(** X12: only trains are ever computed.  A run ends in one of three ways.
    It returns at once when no route or no mode is chosen.  It computes
    results only when a train is selected.  For every other selection - a
    road mode, an unknown id, an array of ids - on every route and in every
    mode it ends in the catch block with the ReferenceError for
    [routeCoordinates], which App.jsx reads without importing it: no
    distance is set, no record is stored, and the engine's functions
    themselves never throw. *)
Theorem calculateEmissions_outcomes :
  forall (route : string) (t : App.selection) (p : params) (mode : string),
    match App.calculateEmissions route t p mode with
    | App.Skipped => route = ""%string \/ App.selected t = false
    | App.Computed d data =>
        route <> ""%string /\ App.is_rail t = true /\ data <> []
    | App.Failed ex =>
        ex = App.ReferenceError "routeCoordinates" /\
        route <> ""%string /\ App.selected t = true /\ App.is_rail t = false
    end /\
    (App.is_rail t = false ->
     forall d data, App.calculateEmissions route t p mode <> App.Computed d data).
Proof.
  intros route t p mode.
  assert (Hcases :
    match App.calculateEmissions route t p mode with
    | App.Skipped => route = ""%string \/ App.selected t = false
    | App.Computed d data =>
        route <> ""%string /\ App.is_rail t = true /\ data <> []
    | App.Failed ex =>
        ex = App.ReferenceError "routeCoordinates" /\
        route <> ""%string /\ App.selected t = true /\ App.is_rail t = false
    end).
  { destruct (String.eqb_spec route ""%string) as [E|Hr].
    { unfold App.calculateEmissions. rewrite E. cbn [String.eqb orb]. left.
      reflexivity. }
    destruct (App.is_rail t) eqn:Hrail.
    - destruct t as [id|ids]; [|discriminate Hrail].
      assert (Hid : In id ["ka_argo"%string; "kcic"%string]).
      { cbn [App.is_rail existsb] in Hrail.
        destruct (String.eqb_spec id "ka_argo") as [->|_]; [left; reflexivity|].
        destruct (String.eqb_spec id "kcic") as [->|_];
          [right; left; reflexivity|discriminate Hrail]. }
      rewrite (calculateEmissions_train route id p mode Hr Hid).
      split; [exact Hr|]. split; [reflexivity|].
      unfold engine_records. destruct (String.eqb mode "aktual"); discriminate.
    - unfold App.calculateEmissions, App.currentDistance.
      destruct (String.eqb_spec route ""%string) as [E|_]; [contradiction|].
      rewrite Hrail. cbn [orb].
      destruct (App.selected t) eqn:Hsel; cbn [negb App.and_then].
      + repeat split; assumption.
      + right. reflexivity. }
  split; [exact Hcases|].
  intros Hrail d data Heq. rewrite Heq in Hcases.
  destruct Hcases as [_ [H _]]. congruence.
Qed.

----------------

• Assignment:
Each line above that contains "Hcases" counts once; report the total of such lines and nothing more.

• Solution:
4